Iran’s foreign minister says Tehran’s move to feed fuel into “hundreds” more centrifuges to enrich uranium was a response to new US sanctions on entities supporting oil and petrochemical trade. 

Hossein Amir-Abdollahian said on Tuesday that “In response to the new US sanctions, we started pumping gas into hundreds of new generation centrifuges. We acted based on the decision made.

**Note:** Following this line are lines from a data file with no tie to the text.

(** The dict of a record as the composition of the steps of the source. *)
Lemma metadata_of_steps :
  metadata_of dcm =
  set_magnetom_sola dcm
    (set_pixel_spacing dcm
      (set_float dcm "SpacingBetweenSlices" "spacingBetweenSlices"
        (set_float dcm "FlipAngle" "flipAngle"
          (set_float dcm "EchoTime" "TE"
            (set_float dcm "RepetitionTime" "TR"
              (set_float dcm "SliceThickness" "sliceThickness"
                (detect_3d dcm
                  (set_safe dcm "MRAcquisitionType" "acquisitionType"
                    (set_safe dcm "ImageType" "imageType"
                      (set_safe dcm "SequenceVariant" "sequenceVariant"
                        (set_safe dcm "ScanningSequence" "scanningSequence"
                          (set_safe dcm "SequenceName" "sequenceName"
                            (set_safe dcm "SeriesDescription" "seriesDescription"
                              (set_safe dcm "ProtocolName" "protocolName"
                                (fst (set_field_strength dcm
                                  (set_safe dcm "ManufacturerModelName" "modelName"
                                    (set_safe dcm "Manufacturer" "manufacturer"
                                       [])))))))))))))))))).
Proof.
  unfold metadata_of, extract_fields.
  by destruct (set_field_strength dcm _).
Qed.

Lemma printed_of_steps :
  snd (extract_fields dcm) =
  snd (set_field_strength dcm
         (set_safe dcm "ManufacturerModelName" "modelName"
            (set_safe dcm "Manufacturer" "manufacturer" []))).
Proof.
  unfold extract_fields. by destruct (set_field_strength dcm _).
Qed.

End DictLemmas.

(** Pushes a lookup of a key through the steps that do not set it. *)
Ltac skip_steps :=
  repeat progress
    (rewrite ?get_magnetom_sola_ne, ?get_pixel_spacing_ne, ?get_set_float_ne,
       ?get_detect_3d_ne, ?get_set_safe_ne, ?get_field_strength_ne by done).

(** ** [in] and [upper] against the specification's substring search *)

Section Substrings.















Lemma append_empty s : s +:+ "" = s.
Proof.
  induction s as [| c s IH]; [done |].
  change (String c (s +:+ "") = String c s). by rewrite IH.
Qed.




End Substrings.

(** ** Every run of [extract_metadata] *)

(** Runs the handlers and the dumps once the decoding is settled, with what
    the context says of the opening of the output path and of the writes. *)
Ltac run_world :=
  repeat (progress (unfold on_exception, on_import_error, bind, json_dump_to,
                      with_file, ret, sys_exit, print, say, say_and_write,
                      say_and_spoil;
                    simpl;
                    repeat match goal with
                           | H : open_error _ _ = _ |- _ => rewrite H
                           | H : write_error _ _ _ = _ |- _ => rewrite H
                           end));
  rewrite <- ?app_assoc, ?insert_insert_eq; reflexivity.

Section Runs.

Lemma say_nil w : say w [] = w.
Proof. destruct w. unfold say. simpl. by rewrite app_nil_r. Qed.

Lemma say_say w l1 l2 : say (say w l1) l2 = say w (l1 ++ l2).
Proof. unfold say. simpl. by rewrite app_assoc. Qed.

Lemma print_run line w : print line w = (Ok tt, say w [line]).
Proof. done. Qed.

Lemma print_all_run lines w : print_all lines w = (Ok tt, say w lines).
Proof.
  revert w. induction lines as [| line lines IH]; intros w; simpl.
  - unfold ret. by rewrite say_nil.
  - unfold bind. rewrite print_run, IH, say_say. done.
Qed.

(** Decoding gives a record or raises an [Exception], and leaves the world
    as it is. *)
Lemma dcmread_run path w :
  snd (dcmread path w) = w /\
  ((exists dcm, files w !! path = Some (Dicom dcm) /\ fst (dcmread path w) = Ok dcm) \/
   (exists e, fst (dcmread path w) = Raise (Exception e) /\
              forall dcm, files w !! path <> Some (Dicom dcm))).
Proof.
  unfold dcmread. destruct (files w !! path) as [[dcm | msg | doc | doc] |]; simpl;
    (split; [done |]); [left | right | right | right | right]; eauto.
Qed.

(** The characterisation of all runs. *)
Lemma extract_metadata_spec w dicom_path output_path :
  extract_spec w dicom_path output_path (extract_metadata dicom_path output_path w).
Proof.
  destruct (pydicom_installed w) eqn:Hpy.
  - destruct (dcmread_run dicom_path w) as [Hw [(dcm & Hfile & Hread) | (e & Hread & _)]].
    + destruct (open_error w output_path) as [msg |] eqn:Hopen;
        [| destruct (write_error w output_path (metadata_of dcm)) as [msg |] eqn:Hwrite;
           [destruct (write_error w output_path (error_fallback msg)) as [msg' |] eqn:Hagain |]].
      * replace (extract_metadata dicom_path output_path w) with
          (Raise (A := Z) (Exception msg),
           say w (["Reading DICOM file: " +:+ dicom_path; "Successfully read DICOM file"]
                  ++ snd (extract_fields dcm)
                  ++ ["Writing metadata to: " +:+ output_path; "Error: " +:+ msg])).
        { by eapply run_success_unwritable. }
        unfold extract_metadata, try_except, extract_body, bind, import_pydicom.
        rewrite Hpy, print_run. unfold dcmread. simpl. rewrite Hfile. simpl.
        destruct (extract_fields dcm) as [md pr]. simpl.
        rewrite print_all_run. run_world.
      * replace (extract_metadata dicom_path output_path w) with
          (Raise (A := Z) (Exception msg'),
           say_and_spoil w output_path (error_fallback msg)
             (["Reading DICOM file: " +:+ dicom_path; "Successfully read DICOM file"]
              ++ snd (extract_fields dcm)
              ++ ["Writing metadata to: " +:+ output_path; "Error: " +:+ msg])).
        { by eapply run_write_error_twice. }
        unfold metadata_of in Hwrite.
        unfold extract_metadata, try_except, extract_body, bind, import_pydicom.
        rewrite Hpy, print_run. unfold dcmread. simpl. rewrite Hfile. simpl.
        destruct (extract_fields dcm) as [md pr]. simpl in *.
        rewrite print_all_run. run_world.
      * replace (extract_metadata dicom_path output_path w) with
          (Ok 2,
           say_and_write w output_path (error_fallback msg)
             (["Reading DICOM file: " +:+ dicom_path; "Successfully read DICOM file"]
              ++ snd (extract_fields dcm)
              ++ ["Writing metadata to: " +:+ output_path; "Error: " +:+ msg;
                  "ERROR: " +:+ msg])).
        { by eapply run_write_error_handled. }
        unfold metadata_of in Hwrite.
        unfold extract_metadata, try_except, extract_body, bind, import_pydicom.
        rewrite Hpy, print_run. unfold dcmread. simpl. rewrite Hfile. simpl.
        destruct (extract_fields dcm) as [md pr]. simpl in *.
        rewrite print_all_run. run_world.
      * replace (extract_metadata dicom_path output_path w) with
          (Ok 0,
           say_and_write w output_path (metadata_of dcm)
             (["Reading DICOM file: " +:+ dicom_path; "Successfully read DICOM file"]
              ++ snd (extract_fields dcm)
              ++ ["Writing metadata to: " +:+ output_path; "SUCCESS"])).
        { by eapply run_success. }
        unfold metadata_of in *.
        unfold extract_metadata, try_except, extract_body, bind, import_pydicom.
        rewrite Hpy, print_run. unfold dcmread. simpl. rewrite Hfile. simpl.
        destruct (extract_fields dcm) as [md pr]. simpl in *.
        rewrite print_all_run. run_world.
    + assert (Hrun : dcmread dicom_path (say w ["Reading DICOM file: " +:+ dicom_path])
                     = (Raise (Exception e), say w ["Reading DICOM file: " +:+ dicom_path])).
      { revert Hread. unfold dcmread. simpl.
        destruct (files w !! dicom_path) as [[dcm | msg | doc | doc] |]; simpl; congruence. }
      destruct (open_error w output_path) as [msg |] eqn:Hopen;
        [| destruct (write_error w output_path (error_fallback e)) as [msg |] eqn:Hwrite].
      * replace (extract_metadata dicom_path output_path w) with
          (Raise (A := Z) (Exception msg),
           say w ["Reading DICOM file: " +:+ dicom_path; "Error: " +:+ e]).
        { by eapply run_decode_error_unwritable. }
        unfold extract_metadata, try_except, extract_body, bind, import_pydicom.
        rewrite Hpy, print_run, Hrun. run_world.
      * replace (extract_metadata dicom_path output_path w) with
          (Raise (A := Z) (Exception msg),
           say_and_spoil w output_path (error_fallback e)
             ["Reading DICOM file: " +:+ dicom_path; "Error: " +:+ e]).
        { by eapply run_decode_error_write_error. }
        unfold extract_metadata, try_except, extract_body, bind, import_pydicom.
        rewrite Hpy, print_run, Hrun. run_world.
      * replace (extract_metadata dicom_path output_path w) with
          (Ok 2,
           say_and_write w output_path (error_fallback e)
             ["Reading DICOM file: " +:+ dicom_path; "Error: " +:+ e; "ERROR: " +:+ e]).
        { by eapply run_decode_error. }
        unfold extract_metadata, try_except, extract_body, bind, import_pydicom.
        rewrite Hpy, print_run, Hrun. run_world.
  - destruct (open_error w output_path) as [msg |] eqn:Hopen;
      [| destruct (write_error w output_path import_fallback) as [msg |] eqn:Hwrite].
    + replace (extract_metadata dicom_path output_path w) with
        (Raise (A := Z) (Exception msg), say w ["ImportError: " +:+ import_error_message]).
      { by eapply run_no_pydicom_unwritable. }
      unfold extract_metadata, try_except, extract_body, bind, import_pydicom.
      rewrite Hpy. run_world.
    + replace (extract_metadata dicom_path output_path w) with
        (Raise (A := Z) (Exception msg),
         say_and_spoil w output_path import_fallback
           ["ImportError: " +:+ import_error_message]).
      { by eapply run_no_pydicom_write_error. }
      unfold extract_metadata, try_except, extract_body, bind, import_pydicom.
      rewrite Hpy. run_world.
    + replace (extract_metadata dicom_path output_path w) with
        (SystemExit (A := Z) 1,
         say_and_write w output_path import_fallback
           ["ImportError: " +:+ import_error_message;
            "extract_dicom_metadata.py: FATAL: PYDICOM_NOT_FOUND"]).
      { by eapply run_no_pydicom. }
      unfold extract_metadata, try_except, extract_body, bind, import_pydicom.
      rewrite Hpy. run_world.
Qed.
(** * fetch-repodata: a shallow embedding of [fetch-repodata.py]

    The script mirrors [repodata.json] index files of conda channels.  This
    development embeds its functions [get_ntp_time],
    [cleanup_unneeded_info], [fetch_repodata] and [fetch], the action
    [AppendDefaultAction] and [parse_args], [get_argument_parser] and [main]
    of its command line, and proves properties of them.

    Conventions of the embedding.
    - A Python [str] is a [string] (its UTF-8 bytes).
    - A Python [dict] is a [gmap]; the documents are dumped with
      [sort_keys=True], so insertion order is never observed.
    - A raised exception is the [Err] case of [result].
    - Effects on the outside world (NTP and HTTP requests, log records, file
      system operations) are recorded as a list of [event]s in program order;
      the answers of the outside world come from a [world] record.
    - The document handled by [cleanup_unneeded_info] is a Python object with
      an identity, so it lives in a heap of dictionaries and is passed by
      location. *)

From Stdlib Require Import ZArith String Ascii List.
From stdpp Require Import gmap strings list fin_maps sorting.

Set Warnings "-register-all".
Local Open Scope string_scope.
Local Open Scope list_scope.
Local Open Scope Z_scope.

(** ** Exceptions and results *)

Inductive exn : Type :=
  | FetchError (msg : string) (arg : option (gset string))
      (** [FetchError(msg)] and [FetchError(msg, channels)] *)
  | NTPUncaught
      (** an exception of [NTPClient.request] other than [NTPException] *)
  | HTTPError (status_code : Z)
      (** raised by [response.raise_for_status()] *)
  | RequestFailed
      (** raised by [session.get] itself: no response was obtained *)
  | JSONDecodeError
  | AttributeError
  | InvalidReference
      (** a location outside the heap; no Python program produces one *)
  | OSError (path : string).

Global Instance exn_eq_dec : EqDecision exn.
Proof. solve_decision. Defined.

Inductive result (A : Type) : Type :=
  | Ok (a : A)
  | Err (e : exn).
Arguments Ok {A} a.
Arguments Err {A} e.

Global Instance result_eq_dec {A : Type} `{EqDecision A} : EqDecision (result A).
Proof. solve_decision. Defined.

Definition rbind {A B : Type} (m : result A) (k : A → result B) : result B :=
  match m with
  | Ok a => k a
  | Err e => Err e
  end.

Notation "'try' x ⇐ m 'in' k" := (rbind m (λ x, k))
  (at level 10, x pattern, m at level 100, k at level 200).

Definition is_Ok {A : Type} (r : result A) : Prop :=
  match r with Ok _ => True | Err _ => False end.

Global Instance is_Ok_dec {A : Type} (r : result A) : Decision (is_Ok r).
Proof. destruct r; simpl; apply _. Defined.

(** ** JSON values and the heap of documents *)

(** The value of [json.loads].  Numbers keep their literal: the program never
    computes with them. *)
Inductive json : Type :=
  | JNull
  | JBool (b : bool)
  | JNumber (literal : string)
  | JString (s : string)
  | JArray (items : list json)
  | JObject (fields : gmap string json).

Definition is_JObject (v : json) : Prop :=
  match v with JObject _ => True | _ => False end.

Global Instance is_JObject_dec (v : json) : Decision (is_JObject v).
Proof. destruct v; simpl; apply _. Defined.

Abbreviation dict := (gmap string json).
Abbreviation loc := positive.
Abbreviation heap := (gmap positive (gmap string json)).

(** ** [cleanup_unneeded_info] *)

(** [{key: value for key, value in package.items() if key not in trim_keys}] *)
Definition trim_package (trim_keys : list string) (package : dict) : dict :=
  filter (λ kv : string * json, kv.1 ∉ trim_keys) package.

Definition trim_entry (trim_keys : list string) (package : json) : json :=
  match package with
  | JObject attrs => JObject (trim_package trim_keys attrs)
  | other => other
  end.

(** The dict comprehension over [repodata[packages_key].items()].  Both
    [.items()] calls need a dict: on any other value Python raises
    [AttributeError], from the outer call if [packages] is not a dict and from
    the inner one at the first entry that is not. *)
Definition trim_packages (trim_keys : list string) (packages : json) : result json :=
  match packages with
  | JObject entries =>
      if decide (map_Forall (λ _ package, is_JObject package) entries)
      then Ok (JObject (trim_entry trim_keys <$> entries))
      else Err AttributeError
  | _ => Err AttributeError
  end.

Definition packages_keys : list string := ["packages"; "packages.conda"].

(** One iteration of the loop over [packages_keys]: [repodata] is the value of
    the input document, [output_repodata] the location of the copy, which the
    iteration updates in place. *)
Definition cleanup_step (trim_keys : list string) (repodata : dict)
    (output_repodata : loc) (acc : result heap) (packages_key : string)
    : result heap :=
  try h ⇐ acc in
  match repodata !! packages_key with
  | Some packages =>
      try trimmed ⇐ trim_packages trim_keys packages in
      Ok (alter (insert packages_key trimmed) output_repodata h)
  | None => Ok h
  end.

Definition cleanup_unneeded_info (h : heap) (repodata : loc)
    (trim_keys : list string) : result (heap * loc) :=
  if bool_decide (trim_keys = []) then Ok (h, repodata)
  else
    match h !! repodata with
    | None => Err InvalidReference
    | Some d =>
        let output_repodata := fresh (dom h) in
        let h1 := <[output_repodata := d]> h in
        try h2 ⇐ foldl (cleanup_step trim_keys d output_repodata) (Ok h1)
                    packages_keys in
        Ok (h2, output_repodata)
    end.

(** A repodata document: [packages] and [packages.conda], where present, map
    file names to package-metadata mappings. *)
Definition packages_wf (v : json) : Prop :=
  match v with
  | JObject entries => map_Forall (λ _ package, is_JObject package) entries
  | _ => False
  end.

Global Instance packages_wf_dec (v : json) : Decision (packages_wf v).
Proof. destruct v; simpl; apply _. Defined.

Definition repodata_wf (d : dict) : Prop :=
  Forall (λ pk, from_option packages_wf True (d !! pk)) packages_keys.

Global Instance repodata_wf_dec (d : dict) : Decision (repodata_wf d).
Proof.
  apply Forall_dec. intros pk. destruct (d !! pk); simpl; apply _.
Defined.

(** [package'] is [package] without the keys of [trim_keys]. *)
Definition trimmed_of (trim_keys : list string) (package package' : dict) : Prop :=
  (∀ key, key ∈ trim_keys → package' !! key = None) ∧
  (∀ key, key ∉ trim_keys → package' !! key = package !! key).

(** The value the loop stores under a packages key of a well-formed document. *)
Definition trim_value (trim_keys : list string) (v : json) : json :=
  match v with
  | JObject entries => JObject (trim_entry trim_keys <$> entries)
  | other => other
  end.

(** The value of the document under [key] after the loop. *)
Definition trimmed_lookup (trim_keys : list string) (d : dict) (key : string)
    : option json :=
  if decide (key ∈ packages_keys) then trim_value trim_keys <$> d !! key
  else d !! key.

(** ** Output configuration *)

Record OutputConfig : Type := {
  output_root : string;
  indent : Z;
  separators : string * string;
  trim_keys : list string;
}.

Definition default_trim_keys : list string :=
  [ "md5"; "subdir"; "license_family"; "app_entry"; "app_own_environment";
    "app_type"; "arch"; "icon"; "platform"; "summary"; "type"; "binstar";
    "has_prefix"; "machine"; "operatingsystem"; "target-triplet" ].

(** ** The HTTP session *)

(** A decimal fraction [mantissa * 10 ^ exponent], for float literals. *)
Record decimal : Type := { mantissa : Z; exponent : Z }.

Record Retry : Type := {
  total : Z;
  backoff_factor : decimal;
  raise_on_status : bool;
  raise_on_redirect : bool;
}.

Record HTTPAdapter : Type := { max_retries : option Retry }.

Record Session : Type := {
  headers : gmap string string;
  adapters : gmap string HTTPAdapter;
}.

(** [session.mount(prefix, adapter)] *)
Definition mount (prefix : string) (adapter : HTTPAdapter) (session : Session)
    : Session :=
  {| headers := headers session;
     adapters := <[prefix := adapter]> (adapters session) |}.

(** ** The outside world and its events *)

Inductive ntp_reply : Type :=
  | NtpResponse (tx_time : Z)
      (** [tx_time] in microseconds since the epoch, the resolution
          [datetime.fromtimestamp] rounds the float to *)
  | NtpNoResponse
      (** [NTPException] *)
  | NtpFailure.
      (** any other exception of [NTPClient.request] *)

Inductive http_reply : Type :=
  | HttpResponse (status_code : Z) (text : string)
  | HttpFailure.
      (** [session.get] raised: connection error, retries exhausted, ... *)

Inductive log_level : Type := INFO | WARNING.

Inductive event : Type :=
  | EvNtpRequest (server : string) (version timeout : Z)
  | EvLog (level : log_level) (msg : string)
  | EvHttpGet (url : string)
  | EvMakedirs (dir : string)
  | EvOpen (path : string)
      (** [open(path, "w")]: the file is created or truncated *)
  | EvWrite (path text : string).
      (** [text] reaches the file opened at [path] *)

Global Instance log_level_eq_dec : EqDecision log_level.
Proof. solve_decision. Defined.

Global Instance event_eq_dec : EqDecision event.
Proof. solve_decision. Defined.

(** What the script obtains from outside its own code: the answers of the
    network, the local time zone, the file system's refusals, the order in
    which the pool's futures complete, and the library functions of [json]
    and [requests] that are used as black boxes. *)
Record world : Type := {
  ntp_request : string → Z → Z → ntp_reply;
  utcoffset : Z → Z;
      (** seconds east of UTC of the local time zone at an epoch second *)
  new_session : Session;
      (** [Session()] *)
  http_get : Session → string → http_reply;
  json_loads : string → option dict;
      (** [None]: the body is not a JSON document *)
  json_dump : dict → Z → string * string → string;
      (** the text [json.dump(..., sort_keys=True, indent, separators)] writes *)
  io_fails : string → bool;
      (** the paths at which [os.makedirs] and [open] raise [OSError] *)
  completion : nat → nat;
      (** the time at which the future submitted as number [i] completes *)
}.
(** ** Further properties: the drift *)

(** X7.  Outside Reflection the drift at a variance v <= 0 uses a zero
    volatility: it is (r(t,t) - q(t,t), kappa (theta - v)) under
    PartialTruncation and (r(t,t) - q(t,t), kappa theta) in every other
    mode. *)
Theorem drift_truncated_at_nonpositive_variance
        (P : HestonProcess) (t : Time) (x : Array) :
  at1 x <= 0 ->
  is_Reflection (discretization_ P) = false ->
  drift P t x
  = mkArray (forwardRate (riskFreeRate_ P) t t
             - forwardRate (dividendYield_ P) t t)
            (kappa_ P * (if is_PartialTruncation (discretization_ P)
                         then theta_ P - at1 x else theta_ P)).
Proof.
  intros Hv Hmode. unfold drift. cbv zeta. rewrite Hmode.
  destruct (Rlt_dec 0 (at1 x)) as [Hpos | _]; [lra |].
  destruct (is_PartialTruncation (discretization_ P)); f_equal; lra.
Qed.

(** ** Further properties: the step evolution *)


Section Further.

Variable Phi : Real -> Real.
Variable Qinv : Real -> Real -> Size -> Real -> Result Real.
Variable eps : Real.

(** Rewrites the closed-form case selected by the hypothesis on the mode. *)
Ltac closed_form_case Hmode :=
  first [ rewrite (evolve_PartialTruncation _ _ _ _ _ _ _ _ Hmode)
        | rewrite (evolve_FullTruncation _ _ _ _ _ _ _ _ Hmode)
        | rewrite (evolve_Reflection _ _ _ _ _ _ _ _ Hmode) ].



(** X13.  Under Reflection the step sees the variance only through its
    absolute value: a state and the state with the opposite variance have
    the same next state. *)
Theorem reflection_even (P : HestonProcess) (t0 : Time) (s v : Real)
                        (dt : Time) (dw : Array) :
  discretization_ P = Reflection ->
  evolve Phi Qinv eps P t0 (mkArray s (- v)) dt dw
  = evolve Phi Qinv eps P t0 (mkArray s v) dt dw.
Proof.
  intros Hmode. rewrite !(evolve_Reflection _ _ _ _ _ _ _ _ Hmode).
  cbn [at0 at1]. rewrite Rabs_Ropp. reflexivity.
Qed.

(** X15.  The variance evolves on its own: two processes with the same
    kappa, theta, sigma, rho and mode, whatever their curves, quotes and
    initial variances, return the same next variance from two states of
    equal variance, whatever the prices and the times t0. *)
Theorem evolve_variance_autonomous (P P' : HestonProcess) (t0 t0' : Time)
                                   (x0 x0' : Array) (dt : Time) (dw : Array) :
  kappa_ P = kappa_ P' -> theta_ P = theta_ P' ->
  sigma_ P = sigma_ P' -> rho_ P = rho_ P' ->
  discretization_ P = discretization_ P' ->
  at1 x0 = at1 x0' ->
  Result_map at1 (evolve Phi Qinv eps P t0 x0 dt dw)
  = Result_map at1 (evolve Phi Qinv eps P' t0' x0' dt dw).
Proof.
  intros Hk Hth Hs Hr Hd Hv. unfold evolve. cbv zeta.
  rewrite <- Hk, <- Hth, <- Hs, <- Hr, <- Hd, <- Hv.
  destruct (discretization_ P); cbn [Result_map at1]; try reflexivity.
  destruct (Qinv _ _ _ _) as [q | msg]; reflexivity.
Qed.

The Americans shouldn’t think they can get concessions from Iran at the negotiating table with these measures.”

He described it as startling that the US proposed a resolution in the International Atomic Energy Agency while “we repeatedly received goodwill messages from US President Joe Biden through mediators.” 

On Monday, August 1, the US Treasury sanctioned several companies it said were involved in the sale of Iranian petroleum and petrochemicals.

Announcing Tehran’s latest steps beyond the limits of the 2015 Iran nuclear deal, the JCPOA (Joint Comprehensive Plan of Action), Behrouz Kamalvandi, spokesman for the Atomic Energy Organization of Iran, said on Monday that Iran has started pumping uranium gas into hundreds of IR-1s & IR-6 centrifuges as part of its plan to reach uranium enrichment capacity of at least 190,000 SWU (separative work units), a measurement of efficiency in enrichment. Under the JCPOA Iran was allowed only 6,104 SWU and no IR-6s.

Amir-Abdollahian added that Tehran is reviewing the recent proposals by the European Union to take forward talks over renewing the 2015 Iran nuclear deal. The US State Department spokesman has said Washington also is reviewing proposals made by Joseph Borrell, the European Union foreign policy chief.